▽

Lemma leave_step N x : leave_ok N → leave_ok (lstep self hasLookup N x).
Proof.
  intros H. destruct x as [E [w l|l| |mine topic held sent|d i vs|G]]; cbn [lstep fst snd].
  - by apply answered_ok.
  - by apply reanswered_ok.
  - by apply woken_ok.
  - unfold onHandoffAck. destruct (negb mine); [done|]. destruct topic; [|done]. destruct (match held, sent with Some _, Some _ => _ | _, _ => _ end); [done|].
    apply ack_ok; [by left|done].
  - unfold dispatched. destruct (ln_tasks N !! i) as [[key n]|]; [|done]. destruct (Nat.eqb _ _); [|done]. cbv zeta.
    destruct (existsb _ _); [apply ack_ok; [by right|]|]; by apply (frame_ok N).
  - by apply (frame_ok N).
Qed.
Lemma leave_run l : ∀ N, leave_ok N → leave_ok (lrun self hasLookup N l).
Proof. induction l as [|x l IH]; intros N H; [done|]. apply IH. by apply leave_step. Qed.

(** The jobs keep their topics and their role objects. *)
Definition names (N : lnode) : list (Z * nat) := (λ j, (jb_t j, jb_ref j)) <$> ln_jobs N.
Lemma names_insert N i j j' : ln_jobs N !! i = Some j → jb_t j' = jb_t j → jb_ref j' = jb_ref j →
  (λ j, (jb_t j, jb_ref j)) <$> <[i := j']> (ln_jobs N) = names N.
Proof. intros Hi Ht Hr. rewrite list_fmap_insert, list_insert_id; [done|]. by rewrite list_lookup_fmap, Hi, Ht, Hr. Qed.
Lemma names_finish N : names (finish N) = names N.
Proof. done. Qed.
Lemma names_send_round now r N : names (send_round now r N) = names N.
Proof.
  unfold send_round. destruct (send_all_frame r (unacked N) N) as (A1 & _). set (N1 := foldl _ _ _) in *.
  assert (names N1 = names N) as E by (unfold names; by rewrite A1). by destruct (unacked N1).
Qed.
Lemma names_enter_round now r N : names (enter_round now r N) = names N.
Proof. unfold enter_round. destruct (_ && _); [|done]. destruct r; [apply names_send_round|done]. Qed.
Lemma names_settle now w next ws N : names (settle_worker now w next ws N) = names N.
Proof. unfold settle_worker. destruct (Nat.ltb _ _); [done|]. by destruct (delete w ws); [apply names_enter_round|]. Qed.
Lemma names_answered now w l N : names (answered self hasLookup now w l N) = names N.
Proof.
  unfold answered. destruct (ln_phase N) as [next ws| | |]; try done. destruct (ws !! w) as [[i st]|]; [|done].
  destruct (ln_jobs N !! i) as [j|] eqn:Ej; [|done]. cbv zeta. set (N1 := note _ _).
  assert (names N1 = names N) as E.
  { apply (names_insert _ _ j); [done|..]; unfold answer_pick; by destruct st, (pickHeirs _ _) as [[?|] ?]. }
  destruct st; [destruct (_ && _); [done|]|]; by rewrite names_settle.
Qed.
Lemma names_step N x : names (lstep self hasLookup N x) = names N.
Proof.
  destruct x as [E [w l|l| |mine topic held sent|d i vs|G]]; cbn [lstep fst snd].
  - apply names_answered.
  - unfold reanswered. destruct (ln_phase N) as [|r [|i todo]| |]; try done. cbv zeta. set (N1 := match l with Some _ => _ | None => N end).
    assert (names N1 = names N) as E1.
    { unfold N1. destruct l as [ids|]; [|done]. unfold names. cbn [set_jobs ln_jobs]. apply list_eq. intros k. rewrite !list_lookup_fmap.
      destruct (decide (i = k)) as [<-|Hne]; [rewrite list_lookup_alter_eq|by rewrite list_lookup_alter_ne by done]. destruct (ln_jobs N !! i) as [j|]; [|done].
      simpl. unfold retry_pick. destruct (head _); [|done]. by case_bool_decide. }
    destruct todo; [by rewrite names_send_round|done].
  - unfold woken. destruct (ln_phase N) as [| |r dl c p|]; try done. cbv zeta. destruct (_ && _); [apply names_enter_round|].
    destruct (if Nat.ltb _ _ then _ else _) as [c' p']. destruct (_ && _); [done|apply names_enter_round].
  - unfold onHandoffAck. by repeat case_match.
  - unfold dispatched. by repeat case_match.
  - done.
Qed.
Lemma names_run l : ∀ N, names (lrun self hasLookup N l) = names N.
Proof. induction l as [|x l IH]; intros N; [done|]. cbn [lrun foldl]. unfold lrun in IH. by rewrite IH, names_step. Qed.

(** What is handed over: the topics whose messages would otherwise go. *)
Lemma elem_collect now nb P G j : jwf (axonRoles G) →
  j ∈ collect self now nb P G ↔ ∃ r, live G (jb_t j) = Some (jb_ref j, r) ∧ cache r ≠ [] ∧
    (isRoot r = true ∨ rootAliveForLeave self now nb G (jb_t j) r = false) ∧ jb_heir j = None ∧ jb_alt j = None.
Proof.
  intros Hw. unfold collect. rewrite list_elem_of_fmap. setoid_rewrite elem_of_sort_cmp. setoid_rewrite list_elem_of_omap. split.
  - intros ([j0 r] & -> & [t ref] & Hin & Hh). unfold holder in Hh. cbn [fst snd] in *. destruct (role_at G ref) as [r0|] eqn:Er; [|done]. simpl in Hh.
    destruct (Nat.eqb _ _) eqn:Ec; [done|]. destruct (_ && _) eqn:Ea; [done|]. injection Hh as <- <-. exists r0. split_and!; try done.
    + apply live_Some. split; [by apply elem_jget|done].
    + intros E. by rewrite E in Ec.
    + cbn [jb_t]. destruct (isRoot r0); [by left|]. by right.
  - intros (r & [Hl Hr]%live_Some & Hc & Ha & E1 & E2). exists (j, r). split; [done|]. exists (jb_t j, jb_ref j). split; [by apply jget_Some_elem|].
    unfold holder. cbn [fst snd]. rewrite Hr. simpl. destruct (cache r) as [|e c] eqn:Ec; [done|]. cbn [length Nat.eqb].
    assert (negb (isRoot r) && rootAliveForLeave self now nb G (jb_t j) r = false) as -> by (destruct Ha as [-> | ->]; [done|apply andb_false_r]).
    destruct j; simpl in *. by subst.
Qed.
Lemma collect_topics now nb P G : jwf (axonRoles G) → NoDup (jb_t <$> collect self now nb P G).
Proof.
  intros Hw. unfold collect. rewrite sort_cmp_perm. unfold jwf in Hw. induction (axonRoles G) as [|[t ref] m IH]; [apply NoDup_nil_2|].
  cbn [fmap list_fmap fst] in Hw. apply NoDup_cons in Hw as [Hni Hw]. cbn [omap list_omap]. destruct (holder self now nb G (t, ref)) as [[j r]|] eqn:Eh; [|by apply IH].
  assert (jb_t j = t) as Ej.
  { unfold holder in Eh. cbn [fst snd] in Eh. destruct (role_at G ref); [|done]. simpl in Eh. destruct (Nat.eqb _ _); [done|]. destruct (_ && _); [done|]. by injection Eh as <- <-. }
  cbn [fmap list_fmap fst]. apply NoDup_cons. split; [|by apply IH]. rewrite Ej. intros Hin. apply Hni.
  apply list_elem_of_fmap in Hin as (j' & Ej' & Hin). apply list_elem_of_fmap in Hin as ([j0 r0] & -> & Hin). apply list_elem_of_omap in Hin as ([t' ref'] & Hin & Hh).
  assert (jb_t j0 = t') as E0.
  { unfold holder in Hh. cbn [fst snd] in Hh. destruct (role_at G ref'); [|done]. simpl in Hh. destruct (Nat.eqb _ _); [done|]. destruct (_ && _); [done|]. by injection Hh as <- <-. }
  cbn [fst] in Ej'. apply list_elem_of_fmap. exists (t', ref'). split; [simpl; congruence|done].
Qed.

△

* Task to carry out *
Using the entries above, output exactly the lines between the line holding "- unfold dispatched. by repeat case_match." and the line holding "assert (negb (isRoot", end lines included, and nothing more.

* Written answer *
  - unfold dispatched. by repeat case_match.
  - done.
Qed.
Lemma names_run l : ∀ N, names (lrun self hasLookup N l) = names N.
Proof. induction l as [|x l IH]; intros N; [done|]. cbn [lrun foldl]. unfold lrun in IH. by rewrite IH, names_step. Qed.

(** What is handed over: the topics whose messages would otherwise go. *)
Lemma elem_collect now nb P G j : jwf (axonRoles G) →
  j ∈ collect self now nb P G ↔ ∃ r, live G (jb_t j) = Some (jb_ref j, r) ∧ cache r ≠ [] ∧
    (isRoot r = true ∨ rootAliveForLeave self now nb G (jb_t j) r = false) ∧ jb_heir j = None ∧ jb_alt j = None.
Proof.
  intros Hw. unfold collect. rewrite list_elem_of_fmap. setoid_rewrite elem_of_sort_cmp. setoid_rewrite list_elem_of_omap. split.
  - intros ([j0 r] & -> & [t ref] & Hin & Hh). unfold holder in Hh. cbn [fst snd] in *. destruct (role_at G ref) as [r0|] eqn:Er; [|done]. simpl in Hh.
    destruct (Nat.eqb _ _) eqn:Ec; [done|]. destruct (_ && _) eqn:Ea; [done|]. injection Hh as <- <-. exists r0. split_and!; try done.
    + apply live_Some. split; [by apply elem_jget|done].
    + intros E. by rewrite E in Ec.
    + cbn [jb_t]. destruct (isRoot r0); [by left|]. by right.
  - intros (r & [Hl Hr]%live_Some & Hc & Ha & E1 & E2). exists (j, r). split; [done|]. exists (jb_t j, jb_ref j). split; [by apply jget_Some_elem|].
    unfold holder. cbn [fst snd]. rewrite Hr. simpl. destruct (cache r) as [|e c] eqn:Ec; [done|]. cbn [length Nat.eqb].
    assert (negb (isRoot r) && rootAliveForLeave self now nb G (jb_t j) r = false) as -> by (destruct Ha as [-> | ->]; [done|apply andb_false_r]).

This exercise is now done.